WHITE PLAINS—As governments across the globe deal with the spread of the Novel Coronavirus—or COVID-19—the crisis hit home earlier this week when it was learned that an attorney from New Rochelle tested positive for the virus.
On March 4, Gov. Andrew Cuomo confirmed reports that in addition to the 50-year-old attorney, three members of his family and a neighbor have also tested positive for Novel Coronavirus.
While the federal and state governments continue to scramble to deal with the crisis, many real estate professionals are expressing fears that COVID-19 could possibly cause national and international markets to suffer at least in the short term.
The Federal Reserve on March 3 in a surprise move took action in direct response to the Coronavirus’ potential impact on the U.S. economy.
While noting that the fundamentals of the U.S. economy remain strong, the evolving risks to economic activity from the Coronavirus prompted the Federal Open Market Committee to lower the target range for the federal funds rate by 1/2 percentage point to a range of 1.0% to 1.25%.
Commercial brokerage firm CBRE in its “US Marketflash” report released on March 4, stated that the markets are pricing an additional 50 basis points in cuts before the end of the year by the Federal Reserve. The firm noted in its briefing that Fed Chairman Jerome Powell cited challenges for the travel industry and industries with global supply chains but noted that the extent of the impact remains highly uncertain.
“Monetary policy alone will not be enough to mute negative economic impacts from COVID-19. Additional policy responses—particularly from fiscal authorities—will be needed. To that end, the G7 finance ministers affirmed their ‘commitment to use all appropriate policy tools to achieve strong, sustainable growth and safeguard against downside risks.’ While G7 leaders did not announce any definitive plan of action, they have additional capacity to mitigate risks to the economy posed by the spread of COVID-19. At the outside, the lifting of trade tariffs is a possibility.”
Noting that commercial real estate fundamentals at the onset of the crisis were in an extremely strong position and labor markets very tight, CBRE expects companies will likely maintain employment through the crisis.
“Nevertheless, property markets will reflect the broader economy, which is expected to see a short-term slowdown. Should the spread of the virus prove to be only seasonal, impacts will lessen as the weather warms, allowing for stronger growth in the second half of the year,” CBRE states.
The firm also expects capital market transactions to slow at least in the short term, but that capital values will be resilient. “Additionally, there may be some impact on leasing, as decisions on new space are deferred until later in the year.
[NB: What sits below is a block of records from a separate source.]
(** ** Applying *)

(** The values that are about to be replaced. *)
Fixpoint save_pending (index : Z) (found : list (kfsw_param_entry W * kfsw_param_value))
    (pending : list saved_value) report st : Z * list saved_value * kfsw_table_report * param_state W :=
  match found with
  | [] => (0, pending, report, st)
  | (entry, _) :: found =>
      let '(result, value, st) := kfsw_param_read_stored_entry (Some entry) (Some stack_value) st in
      if negb (result =? 0)
      then (result, pending, set_failed (index + 1) (pi_offset (pe_info entry)) report, st)
      else save_pending (index + 1) found
             (pending ++ [{| sa_id := pi_id (pe_info entry); sa_value := default stack_value value |}]) report st
  end.

Fixpoint apply_decoded (index : Z) (found : list (kfsw_param_entry W * kfsw_param_value)) report st
    : Z * kfsw_table_report * param_state W :=
  match found with
  | [] => (0, report, st)
  | (entry, value) :: found =>
      let '(result, st) := kfsw_param_wire_apply entry value st in
      if negb (result =? 0) then (result, set_failed (index + 1) (pi_offset (pe_info entry)) report, st)
      else apply_decoded (index + 1) found report st
  end.
(** ** Reverting *)

Lemma check_saved_spec l n st :
  check_saved l n st = 0 → ∃ entries, Forall2 (λ x entry, kfsw_param_find_id (sa_id x) st = Some entry ∧
    (pd_apply (pe_definition entry) = None ∨ n = 1) ∧
    kfsw_param_validate_entry (Some entry) (Some (sa_value x)) st = 0) l entries.
Proof.
  induction l as [|x l IH]; cbn [check_saved]; [by exists []|].
  destruct (kfsw_param_find_id _ st) as [entry|] eqn:Ef; [|done]. destruct (_ && _) eqn:Ea; [done|].
  destruct (kfsw_param_validate_entry _ _ st =? 0) eqn:Ev'; cbn [negb].
  2: { remember (kfsw_param_validate_entry _ _ _) as rc. intros ->. done. }
  intros H. destruct (IH H) as [entries Hall]. exists (entry :: entries). constructor; [|done].
  split_and!; [done| |lia]. apply andb_false_iff in Ea as [Ea|Ea]; [left|right; lia].
  by apply bool_decide_eq_false, eq_None_not_Some in Ea.
Qed.

Lemma restore_saved_spec l entries n st0 st rc n' st' :
  Forall2 (λ x entry, kfsw_param_find_id (sa_id x) st0 = Some entry) l entries →
  parameter_table st = parameter_table st0 → restore_saved l n st = (rc, n', st') →
  rc = 0 → writes (zip entries (sa_value <$> l)) st st'.
Proof.
  intros H. revert n st. induction H as [|x entry l entries Hx _ IH]; intros n st Ht Hr Hrc; cbn [restore_saved] in Hr.
  { by injection Hr as <- <- <-. }
  unfold kfsw_param_find_id in *. rewrite Ht, Hx in Hr.
  destruct (kfsw_param_wire_apply entry (sa_value x) st) as [rc1 st1] eqn:E.
  pose proof (wire_apply_table entry (sa_value x) st) as Ht1. rewrite E in Ht1. cbn in Ht1.
  destruct (rc1 =? 0) eqn:E1; cbn [negb] in Hr.
  - assert (rc1 = 0) as -> by lia. cbn. exists st1. split; [done|]. eapply IH; [congruence|exact Hr|done].
  - injection Hr as -> _ _. lia.
Qed.

(** A revert's writes are all refused or all accepted. *)
Lemma restore_saved_refused l entries st rc n' st' :
  Forall2 (λ x entry, kfsw_param_find_id (sa_id x) st = Some entry ∧
    (pd_apply (pe_definition entry) = None ∨ zlen l = 1) ∧
    kfsw_param_validate_entry (Some entry) (Some (sa_value x)) st = 0) l entries →
  restore_saved l 0 st = (rc, n', st') → rc ≠ 0 → only_world st st'.
Proof.
  intros H Hr Hrc. destruct (decide (zlen l = 1)) as [H1|Hne].
  - destruct l as [|x [|]]; try (unfold zlen in H1; cbn in H1; lia). apply Forall2_cons_inv_l in H as (entry & [|] & (Hf & _ & Hv) & H' & ->).
    2: by inversion H'. cbn [restore_saved] in Hr. rewrite Hf in Hr. apply validate_cases in Hv as (_ & Ht & _).
    destruct (kfsw_param_wire_apply entry (sa_value x) st) as [rc1 st1] eqn:Ea.
    destruct (wire_apply_effect _ _ _ _ _ Ht Ea) as [_ Hw].
    destruct (rc1 =? 0) eqn:E1; cbn [negb] in Hr; injection Hr as <- _ <-; [done|by apply Hw].
  - exfalso. apply Hrc. clear Hrc. assert (∀ m st1, parameter_table st1 = parameter_table st →
      (restore_saved l m st1).1.1 = 0) as Hacc; [|by specialize (Hacc 0 st eq_refl); rewrite Hr in Hacc].
    clear Hr. generalize (zlen l), Hne, H. clear Hne H. intros z Hz H.
    induction H as [|x entry l entries (Hf & Hap & _) _ IH]; intros m st1 Ht; cbn [restore_saved]; [done|].
    unfold kfsw_param_find_id in *. rewrite Ht, Hf. destruct Hap as [Hap|?]; [|done].
    pose proof (wire_apply_accepts entry (sa_value x) st1 (or_introl Hap)) as Hrc.
    pose proof (wire_apply_table entry (sa_value x) st1) as Ht1.
    destruct (kfsw_param_wire_apply entry (sa_value x) st1) as [rc1 st2]. cbn in Hrc, Ht1. subst rc1.
    apply IH. congruence.
Qed.
End loading.
(* ===== verification/TableImage.v ===== *)
(** * What a dumped table is read back as

    The image a dump builds is a header and one record per writable parameter of the table;
    a load accepts it and gives every one of them the value it was dumped with. *)

From S2P Require Import Prelude Bytes CStdlib Codec Sorted FileSystem SnapshotFile Event.
From S2P Require Import ParamTypes Param ParamFacts ParamService ParamWire ParamPersist ParamSnapshot Table TableFacts.

(** Writing one record: its value, its offset and type, and last its size. *)
Lemma put_item (a b c d : Z) (w pre rest : list Z) off :
  off = length pre → (4 + length w <= length rest)%nat →
  let s1 := buf_put (off + 4) (w ++ drop (length w) (drop (off + 4) (pre ++ rest))) (pre ++ rest) in
  let s2 := buf_put off [a; b] s1 in
  buf_put (off + 2) [c; d] s2 = pre ++ ([a; b; c; d] ++ w) ++ drop (4 + length w) rest.
Proof.
  intros -> Hl. destruct (split_at 4 rest ltac:(lia)) as (r4 & r & -> & H4). rewrite length_app, H4 in Hl.
  destruct (split_at (length w) r ltac:(lia)) as (rw & post & -> & Hw).
  destruct r4 as [|x0 [|x1 [|x2 [|x3 [|]]]]]; try discriminate H4. cbv zeta.
  assert (drop (length pre + 4) (pre ++ [x0; x1; x2; x3] ++ rw ++ post) = rw ++ post) as ->.
  { rewrite drop_app_ge by lia. by replace (length pre + 4 - length pre)%nat with 4%nat by lia. }
  assert (drop (length w) (rw ++ post) = post) as -> by (by apply drop_app_length').
  assert (pre ++ [x0; x1; x2; x3] ++ rw ++ post = (pre ++ [x0; x1; x2; x3]) ++ (rw ++ post) ++ []) as ->
    by (by rewrite app_nil_r, <- app_assoc).
  rewrite buf_put_middle by (rewrite ?length_app; cbn; lia). rewrite app_nil_r.
  assert ((pre ++ [x0; x1; x2; x3]) ++ w ++ post = pre ++ [x0; x1] ++ ([x2; x3] ++ w ++ post)) as ->
    by (by rewrite <- !app_assoc).
  rewrite (buf_put_middle (length pre) pre [x0; x1] _ [a; b]) by done.
  assert (pre ++ [a; b] ++ [x2; x3] ++ w ++ post = (pre ++ [a; b]) ++ [x2; x3] ++ w ++ post) as ->
    by (by rewrite <- !app_assoc).
  rewrite buf_put_middle by (rewrite ?length_app; cbn; lia).
  rewrite drop_app_ge by lia. rewrite H4. replace (4 + length w - 4)%nat with (length w) by lia.
  rewrite drop_app_length' by done. by rewrite <- !app_assoc.
Qed.
(** * The Psychic Poker Player (python/poker.py): a shallow embedding

  The Python program is embedded function by function.  Python integers
  are [Z], list positions and lengths are [nat], strings are [string].
  A Python exception is modelled by [None] in the [option] monad, so a
  definition returns [Some] exactly where the Python code returns
  normally. *)

From Stdlib Require Import String Ascii ZArith List Bool Arith Lia Permutation.
Import ListNotations.
Open Scope string_scope.
Open Scope Z_scope.
Open Scope list_scope.

(* ================================================================== *)
(** ** Exceptions as [option] *)

Notation "x <- a ;; b" :=
  (match a with Some x => b | None => None end)
  (at level 61, a at next level, right associativity, only parsing).

Notation "' p <- a ;; b" :=
  (match a with Some p => b | None => None end)
  (at level 61, p pattern, a at next level, right associativity, only parsing).

(** Python's short-circuit [a or b] and [a and b] over expressions that
  may raise: the right operand is evaluated only when needed. *)
Definition por (a b : option bool) : option bool :=
  x <- a ;; if x then Some true else b.

Definition pand (a b : option bool) : option bool :=
  x <- a ;; if x then b else Some false.

(* ================================================================== *)
(** ** Python strings *)

Module PyStr.
(** [GetVariableDescription] returns a string that gives a brief
    explanation for the given variableName. *)
Definition GetVariableDescription (u : UPS) (variableName : string)
  : Do (string * option error) :=
  r <- SendCommand ("GET DESC " ++ quoteName (UPSName u) ++ " " ++ quoteName variableName) ;;
  match r with
  | (_, Some err) => ret (EmptyString, Some err)
  | ([], None) => ret (EmptyString, Some (ErrNew "empty response from GET DESC"))
  | (first :: _, None) =>
      let trimmedLine :=
        TrimPrefix first ("DESC " ++ UPSName u ++ " " ++ variableName ++ " ") in
      let description := ReplaceAll trimmedLine dq EmptyString in
      ret (description, None)
  end.

(** A result [(string, bool, int, error)] of [GetVariableType]. *)
Definition type_result : Type := string * bool * Z * option error.

(** The prefix that [GetVariableType] trims from the response line. *)
Definition typePrefix (u : UPS) (variableName : string) : string :=
  "TYPE " ++ UPSName u ++ " " ++ variableName ++ " ".

(** The end of [GetVariableType]: the STRING:length format, for both RW
    and RO. *)
Definition splitStringType (varType : string) (writeable : bool) : type_result :=
  if HasPrefix varType "STRING:" then
    let splitType := Split varType ":" in
    if (2 <=? length splitType)%nat then
      let varType := nth 0 splitType EmptyString in
      match Atoi (nth 1 splitType EmptyString) with
      | inl maximumLength => (varType, writeable, maximumLength, None)
      | inr e =>
          (varType, writeable, (-1)%Z,
           Some (ErrNum "Atoi" (nth 1 splitType EmptyString) e))
      end
    else (varType, writeable, 0%Z, None)
  else (varType, writeable, 0%Z, None).

(** [GetVariableType], from the response on: with the RW/RO flag of
    newer servers, or the type alone, which is taken as read-only. *)
Definition typeOfResponse (u : UPS) (variableName : string) (resp : list string)
  : type_result :=
  match resp with
  | [] => ("UNKNOWN", false, (-1)%Z, Some (ErrNew "empty response from GET TYPE"))
  | first :: _ =>
      let trimmedLine := TrimPrefix first (typePrefix u variableName) in
      let splitLine := Split trimmedLine " " in
      if (length splitLine <? 1)%nat then
        ("UNKNOWN", false, (-1)%Z, Some (ErrNew "invalid TYPE response format"))
      else
        let flag := nth 0 splitLine EmptyString in
        if (2 <=? length splitLine)%nat && (String.eqb flag "RW" || String.eqb flag "RO")
        then splitStringType (nth 1 splitLine EmptyString) (String.eqb flag "RW")
        else if (1 <=? length splitLine)%nat
        then splitStringType (nth 0 splitLine EmptyString) false
        else ("UNKNOWN", false, (-1)%Z,
              Some (ErrNew "invalid TYPE response format: got empty response after parsing"))
  end.

(** [GetVariableType] returns the variable type, writeability and
    maximum length for the given variableName. *)
Definition GetVariableType (u : UPS) (variableName : string) : Do type_result :=
  r <- SendCommand ("GET TYPE " ++ quoteName (UPSName u) ++ " " ++ quoteName variableName) ;;
  match r with
  | (_, Some err) => ret ("UNKNOWN", false, (-1)%Z, Some err)
  | (resp, None) => ret (typeOfResponse u variableName resp)
  end.

(** The same two steps in the earlier copy of ups.go, the one whose
    [NewUPS] fetches everything at construction: the type is always
    taken at index 1. *)
Definition typeOfResponseEager (u : UPS) (variableName : string) (resp : list string)
  : type_result :=
  match resp with
  | [] => ("UNKNOWN", false, (-1)%Z, Some (ErrNew "empty response from GET TYPE"))
  | first :: _ =>
      let trimmedLine := TrimPrefix first (typePrefix u variableName) in
      let splitLine := Split trimmedLine " " in
      if (length splitLine <? 1)%nat then
        ("UNKNOWN", false, (-1)%Z, Some (ErrNew "invalid TYPE response format"))
      else
        let writeable := String.eqb (nth 0 splitLine EmptyString) "RW" in
        if writeable then
          if (length splitLine <? 2)%nat then
            ("UNKNOWN", writeable, (-1)%Z, Some (ErrNew "invalid RW TYPE response format"))
          else splitStringType (nth 1 splitLine EmptyString) writeable
        else
          if (length splitLine <? 2)%nat then
            ("UNKNOWN", writeable, (-1)%Z, Some (ErrNew "invalid RO TYPE response format"))
          else splitStringType (nth 1 splitLine EmptyString) writeable
  end.

Definition GetVariableTypeEager (u : UPS) (variableName : string) : Do type_result :=
  r <- SendCommand ("GET TYPE " ++ quoteName (UPSName u) ++ " " ++ quoteName variableName) ;;
  match r with
  | (_, Some err) => ret ("UNKNOWN", false, (-1)%Z, Some err)
  | (resp, None) => ret (typeOfResponseEager u variableName resp)
  end.

(** [resp[1 : len(resp)-1]] *)
Definition middle (resp : list string) : list string := removelast (tl resp).

(** The name and the raw value that the loop of [GetVariables] takes
    from an entry line, or [None] for a line that it skips. *)
Definition entryOf (offset line : string) : option (string * string) :=
  let cleanedLine := TrimPrefix line offset in
  let splitLine := Split cleanedLine dq in
  if (length splitLine <? 2)%nat then None
  else Some (TrimSuffix (nth 0 splitLine EmptyString) " ",
             Trim (nth 1 splitLine EmptyString) " ").

(** [newVar] as the loop body of [GetVariables] has filled it in before
    the switch on the raw value. *)
Definition filledVariable (name raw description varType : string)
    (writeable : bool) (maximumLength : Z) : NutVariable :=
  {| Name := name; Value := VString raw; Type_ := varType;
     Description := description; Writeable := writeable;
     MaximumLength := maximumLength; OriginalType := EmptyString |}.

(** The loop of [GetVariables] over the entry lines; an error of one of
    the two queries ends it with the variables built so far. *)
Fixpoint variablesLoop (u : UPS) (offset : string) (lines : list string)
    (vars : list NutVariable) : Do (list NutVariable * option error) :=
  match lines with
  | [] => ret (vars, None)
  | line :: rest =>
      match entryOf offset line with
      | None => variablesLoop u offset rest vars
      | Some (name, raw) =>
          d <- GetVariableDescription u name ;;
          match d with
          | (_, Some err) => ret (vars, Some err)
          | (description, None) =>
              t <- GetVariableType u name ;;
              match t with
              | (_, _, _, Some err) => ret (vars, Some err)
              | (varType, writeable, maximumLength, None) =>
                  let newVar :=
                    filledVariable name raw description varType writeable
                      maximumLength in
                  variablesLoop u offset rest
                    (vars ++ [inferValue newVar raw varType])%list
              end
          end
      end
  end.

(** [GetVariables] returns a slice of Variable structs for the UPS. *)
Definition GetVariables (u : UPS) : Do (list NutVariable * option error * UPS) :=
  r <- SendCommand ("LIST VAR " ++ quoteName (UPSName u)) ;;
  match r with
  | (_, Some err) => ret ([], Some err, u)
  | (resp, None) =>
      if (length resp <? 2)%nat then ret ([], None, setVariables u [])
      else
        let offset := "VAR " ++ UPSName u ++ " " in
        v <- variablesLoop u offset (middle resp) [] ;;
        match v with
        | (vars, Some err) => ret (vars, Some err, u)
        | (vars, None) => ret (vars, None, setVariables u vars)
        end
  end.

(** ** The other queries on a UPS *)

Definition setDescription (u : UPS) (description : string) : UPS :=
  {| UPSName := UPSName u; UPSDescription := description; Master := Master u;
     NumberOfLogins := NumberOfLogins u; Clients := Clients u;
     Variables := Variables u; Commands := Commands u |}.

Definition setNumberOfLogins (u : UPS) (n : Z) : UPS :=
  {| UPSName := UPSName u; UPSDescription := UPSDescription u; Master := Master u;
     NumberOfLogins := n; Clients := Clients u;
     Variables := Variables u; Commands := Commands u |}.

Definition setUPSClients (u : UPS) (clientsList : list string) : UPS :=
  {| UPSName := UPSName u; UPSDescription := UPSDescription u; Master := Master u;
     NumberOfLogins := NumberOfLogins u; Clients := clientsList;
     Variables := Variables u; Commands := Commands u |}.

Definition setMaster (u : UPS) : UPS :=
  {| UPSName := UPSName u; UPSDescription := UPSDescription u; Master := true;
     NumberOfLogins := NumberOfLogins u; Clients := Clients u;
     Variables := Variables u; Commands := Commands u |}.
(** ** projects.js: hover listeners *)

Module Hover.

Inductive hoverEvent := MouseEnter | MouseLeave.

Definition hover_eqb (a b : hoverEvent) : bool :=
  match a, b with
  | MouseEnter, MouseEnter | MouseLeave, MouseLeave => true
  | _, _ => false
  end.

(** A listener added by [attachHighlightListeners]: the id of the
    element it is on, the event it waits for, and the element and the
    skill list its closure captured. *)
Record hoverListener := {
  h_id : jsstring;
  h_event : hoverEvent;
  h_element : element;
  h_skills : skillArg
}.

Definition skills_missing (skillList : skillArg) : bool :=
  match skillList with
  | SkArray (_ :: _) => false
  | _ => true
  end.

(** [attachHighlightListeners(projectId, skillList)]: the console trace
    and the listeners it adds; [getElementById] is the lookup of the
    document. *)
Definition attachHighlightListeners
    (getElementById : jsstring -> option element)
    (projectId : value) (skillList : skillArg)
  : list event * list hoverListener :=
  if negb (truthy projectId) || skills_missing skillList then ([], [])
  else
    match getElementById (to_string projectId) with
    | None =>
        ([Console LvWarn
            [AStr (js "Project element with ID " ++ [quot]
                   ++ to_string projectId ++ [quot] ++ js " not found")]],
         [])
    | Some projectElement =>
        ([],
         [{| h_id := to_string projectId; h_event := MouseEnter;
             h_element := projectElement; h_skills := skillList |};
          {| h_id := to_string projectId; h_event := MouseLeave;
             h_element := projectElement; h_skills := skillList |}])
    end.

(** The body of a listener. *)
Definition run_listener_body (has_css_escape : bool) (l : hoverListener)
    (d : document) : completion :=
  highlightSkill has_css_escape (Some (h_element l)) (h_skills l)
    (match h_event l with MouseEnter => true | MouseLeave => false end) d.

(** The event [ev] reaches the element with id [id]: its listeners for
    [ev] run in the order they were added.  An exception thrown by one
    listener is reported and does not keep the later ones from running. *)
Fixpoint dispatch (has_css_escape : bool) (id : jsstring) (ev : hoverEvent)
    (registry : list hoverListener) (d : document) : completion :=
  match registry with
  | [] => Done d
  | l :: rest =>
      if str_eqb (h_id l) id && hover_eqb (h_event l) ev then
        match run_listener_body has_css_escape l d with
        | Done d' => dispatch has_css_escape id ev rest d'
        | URIError d' =>
            match dispatch has_css_escape id ev rest d' with
            | Done d'' => URIError d''
            | other => other
            end
        | SelectorOther d' => SelectorOther d'
        end
      else dispatch has_css_escape id ev rest d
  end.
(** X9. The matching users and the non-matching users of a recommendation
    stand in the order of the users list. *)
Theorem users_keep_order
    eventID event timeSlots allAvailabilities users out r :
  FindByID eventID = Ok event →
  FindByEventID eventID = Ok timeSlots →
  FindByEvent eventID = Ok allAvailabilities →
  FindAllUsersByEvent eventID = Ok users →
  GetRecommendations sort_Slice eventID = Ok out →
  r ∈ out →
  TimeSlotRecommendation.MatchingUsers r `sublist_of` users
  ∧ TimeSlotRecommendation.NonMatchingUsers r `sublist_of` users.
Proof.
  intros H1 H2 H3 H4 Hout Hr.
  apply (GetRecommendations_elem_iff _ _ _ _ _ _ _ H1 H2 H3 H4 Hout) in Hr
    as (slot & _ & Hsome).
  pose proof (recommendSlot_best _ _ _ _ _ Hsome)
    as (_ & _ & t & _ & _ & _ & -> & -> & _).
  rewrite matchingUsersAt_filter, nonMatchingUsersAt_filter.
  split; apply sublist_filter.
Qed.

(** X10. The result does not depend on the order of the availability records,
    on their repetition, or on the records of users that are not in the
    users list: it is the result for any list that holds the same records
    of the listed users. *)
Theorem availability_order_irrelevant
    eventID event timeSlots allAvailabilities users allAvailabilities' :
  FindByID eventID = Ok event →
  FindByEventID eventID = Ok timeSlots →
  FindByEvent eventID = Ok allAvailabilities →
  FindAllUsersByEvent eventID = Ok users →
  (∀ avail user,
     user ∈ users →
     UserAvailability.UserID avail = User.ID user →
     avail ∈ allAvailabilities ↔ avail ∈ allAvailabilities') →
  GetRecommendations sort_Slice eventID
  = Ok (sort_Slice _ byPercentage
          (produced (buildAvailabilityMap allAvailabilities') users
             (Event.DurationMinutes event) timeSlots)).
Proof.
  intros H1 H2 H3 H4 Hsame.
  rewrite (GetRecommendations_fetched _ _ _ _ _ _ H1 H2 H3 H4).
  do 2 f_equal. apply produced_same. intros startTime endTime user Huser.
  apply eq_true_iff_eq. rewrite !available_spec.
  split; intros (avail & Hin & Hid & Hcovers); exists avail;
    (split; [by apply (Hsame avail user)|done]).
Qed.

End Result.

(** X11. For a slot, more availability records mean a recommendation that
    matches as many users at least, with a percentage that is not lower. *)
Theorem more_availability_never_hurts
    allAvailabilities allAvailabilities' users durationMinutes slot r :
  allAvailabilities ⊆ allAvailabilities' →
  recommendSlot (buildAvailabilityMap allAvailabilities) users
    durationMinutes slot = Some r →
  ∃ r',
    recommendSlot (buildAvailabilityMap allAvailabilities') users
      durationMinutes slot = Some r'
    ∧ (length (TimeSlotRecommendation.MatchingUsers r)
       ≤ length (TimeSlotRecommendation.MatchingUsers r'))%nat
    ∧ (TimeSlotRecommendation.MatchingPercentage r
       <= TimeSlotRecommendation.MatchingPercentage r')%Q.
Proof.
  intros Hsub Hsome.
  pose proof (recommendSlot_best _ _ _ _ _ Hsome)
    as (Hpos & _ & t & _ & Ht & _ & HM & _).
  assert (∀ t, (length (matchingUsersAt (buildAvailabilityMap allAvailabilities)
                          users durationMinutes t)
                ≤ length (matchingUsersAt (buildAvailabilityMap allAvailabilities')
                            users durationMinutes t))%nat) as Hmore.
  { intros t'. apply matchingUsersAt_more. intros startTime endTime user _ Hav.
    apply Is_true_true, available_spec in Hav as (avail & Hin & Hrest).
    apply Is_true_true, available_spec. exists avail. split; [by apply Hsub|done]. }
  apply recommendSlot_Some in Hsome as Hr. destruct Hr as (Hlong & _ & _ & Hpct & _).
  destruct (recommendSlot_is_Some (buildAvailabilityMap allAvailabilities') users
              durationMinutes slot t Hlong Ht) as [r' Hsome'].
  { specialize (Hmore t). rewrite <- HM in Hmore. lia. }
  exists r'. split; [done|].
  pose proof (recommendSlot_best _ _ _ _ _ Hsome') as (_ & Hmax & t' & _ & _ & _ & HM' & _).
  assert (length (TimeSlotRecommendation.MatchingUsers r)
          ≤ length (TimeSlotRecommendation.MatchingUsers r'))%nat as Hle.
  { rewrite HM. etrans; [apply Hmore|]. by apply Hmax. }
  split; [done|].
  apply recommendSlot_Some in Hsome' as (_ & _ & _ & Hpct' & _).
  rewrite Hpct, Hpct'. apply matchingPercentage_mono; [|done].
  pose proof (matchingUsersAt_length (buildAvailabilityMap allAvailabilities)
                users durationMinutes t). rewrite <- HM in *. lia.
Qed.
(** Literals of the source. *)
Definition NL : N := 10%N.
Definition SPACE : N := 32%N.
Definition UNDERSCORE : N := 95%N.

(* 發布日期： *)
Definition LABEL_DATE_COLON : pystr := [0x767C; 0x5E03; 0x65E5; 0x671F; 0xFF1A]%N.
(* 發布單位： *)
Definition LABEL_UNIT_COLON : pystr := [0x767C; 0x5E03; 0x55AE; 0x4F4D; 0xFF1A]%N.
(* 交通新聞稿 *)
Definition BANNER : pystr := [0x4EA4; 0x901A; 0x65B0; 0x805E; 0x7A3F]%N.
(* 新聞類別 *)
Definition LABEL_NEWS_TYPE : pystr := [0x65B0; 0x805E; 0x985E; 0x5225]%N.
(* 業務分類 *)
Definition LABEL_BIZ_TYPE : pystr := [0x696D; 0x52D9; 0x5206; 0x985E]%N.
(* 分類 *)
Definition LABEL_TYPE : pystr := [0x5206; 0x985E]%N.
(* 發布日期 *)
Definition LABEL_DATE : pystr := [0x767C; 0x5E03; 0x65E5; 0x671F]%N.
(* 發布單位 *)
Definition LABEL_UNIT : pystr := [0x767C; 0x5E03; 0x55AE; 0x4F4D]%N.
(* ： (fullwidth colon) *)
Definition FW_COLON : N := 0xFF1A%N.

(* 回上一頁, 回頁首, 更新日期, 瀏覽人次, 點閱次數, 分享 *)
Definition STOP_MARKERS : list pystr :=
  [ [0x56DE; 0x4E0A; 0x4E00; 0x9801]; [0x56DE; 0x9801; 0x9996];
    [0x66F4; 0x65B0; 0x65E5; 0x671F]; [0x700F; 0x89BD; 0x4EBA; 0x6B21];
    [0x9EDE; 0x95B1; 0x6B21; 0x6578]; [0x5206; 0x4EAB] ]%N.

Definition LIST_URL : pystr :=
  pystr_of_string "https://www.motc.gov.tw/ch/app/news_list?lang=ch&folderName=ch&id=14".
Definition BASE_URL : pystr := pystr_of_string "https://www.motc.gov.tw".

(** ** Python dictionaries (insertion ordered) *)

Section Dict.
Variable V : Type.

Definition pydict := list (pystr * V).

(** [d[k] = v]: an existing key keeps its position, a new key goes last. *)
Fixpoint dict_set (k : pystr) (v : V) (d : pydict) : pydict :=
  match d with
  | [] => [(k, v)]
  | (k', v') :: d' =>
      if str_eqb k' k then (k, v) :: d' else (k', v') :: dict_set k v d'
  end.

Fixpoint dict_get (k : pystr) (d : pydict) : option V :=
  match d with
  | [] => None
  | (k', v') :: d' => if str_eqb k' k then Some v' else dict_get k d'
  end.

Definition dict_mem (k : pystr) (d : pydict) : bool :=
  match dict_get k d with Some _ => true | None => false end.

Fixpoint dict_del (k : pystr) (d : pydict) : pydict :=
  match d with
  | [] => []
  | (k', v') :: d' => if str_eqb k' k then d' else (k', v') :: dict_del k d'
  end.

Definition dict_values (d : pydict) : list V := map snd d.
Definition dict_keys (d : pydict) : list pystr := map fst d.
End Dict.

(** ** [sanitize_filename] and [target_path] *)

(** The character class of the first [re.sub]: backslash, slash, colon,
    star, question mark, double quote, angle brackets and bar. *)
Definition is_forbidden (c : N) : bool :=
  existsb (N.eqb c) [92; 47; 58; 42; 63; 34; 60; 62; 124]%N.

(** [re.sub(r"\s+", " ", name)]: every maximal run of whitespace becomes one
    space; [in_run] tells that the previous character was whitespace. *)
Fixpoint collapse_spaces (in_run : bool) (s : pystr) : pystr :=
  match s with
  | [] => []
  | c :: s' =>
      if is_space c
      then (if in_run then collapse_spaces true s'
            else SPACE :: collapse_spaces true s')
      else c :: collapse_spaces false s'
  end.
With the 10-year Treasury trading at historically low levels—below 1% for the first time—low interest rates will be a positive factor for property markets,” CBRE states.
In terms of its views on COVID-19’s impact on individual markets, CBRE predicts:
“Hotels: There has been a reduction in business and leisure travel, both globally and domestically. Using the SARS pandemic of 2003 as an example, the hotel industry could be severely impacted for up to six months.
Retail: Near-term impacts will occur due to reductions in travel, particularly for food and beverage establishments, entertainment venues and fashion retailers. Omnichannel retailers could see some near-term upside as consumers avoid stores and shopping malls, but consumer sentiment may weigh on the sector over a longer period.
Industrial: Manufacturing and distribution facilities may be impacted by lack of inventory as supply chains are disrupted. Broader economic impacts could further weigh on the industrial sector as reductions in both supply and demand ripple across the economy. Conversely, if the virus prompts more people to shop for goods and food online, this would bolster demand for last-mile distribution space.
Office and Multifamily: Impacts on fundamentals in these sectors likely will be secondary and more closely associated with overall economic activity.
Construction: Building material supply chains are being affected with significant backlogs at Chinese ports. Imports from other parts of Asia are also being impacted. Multifamily construction likely will feel the most acute effects due to the importance of Asian-sourced materials for residential construction.’
CBRE predicts that downside risks have increased as COVID-19 spreads worldwide and that market volatility is a threat to consumer confidence, which has been critical to the economic growth the U.S. has experienced in the past year
“It is unlikely that confidence will return until the spread of COVID-19 is contained, which is why the Fed acted urgently today,” CBRE states. “Furthermore, fiscal and monetary policymakers retain significant capacity to act forcefully in response to additional downside risks posed by this evolving threat to economic activity. In the long term, pent-up demand and the lagged effects of monetary policy should provide significant tailwinds to the global economy.”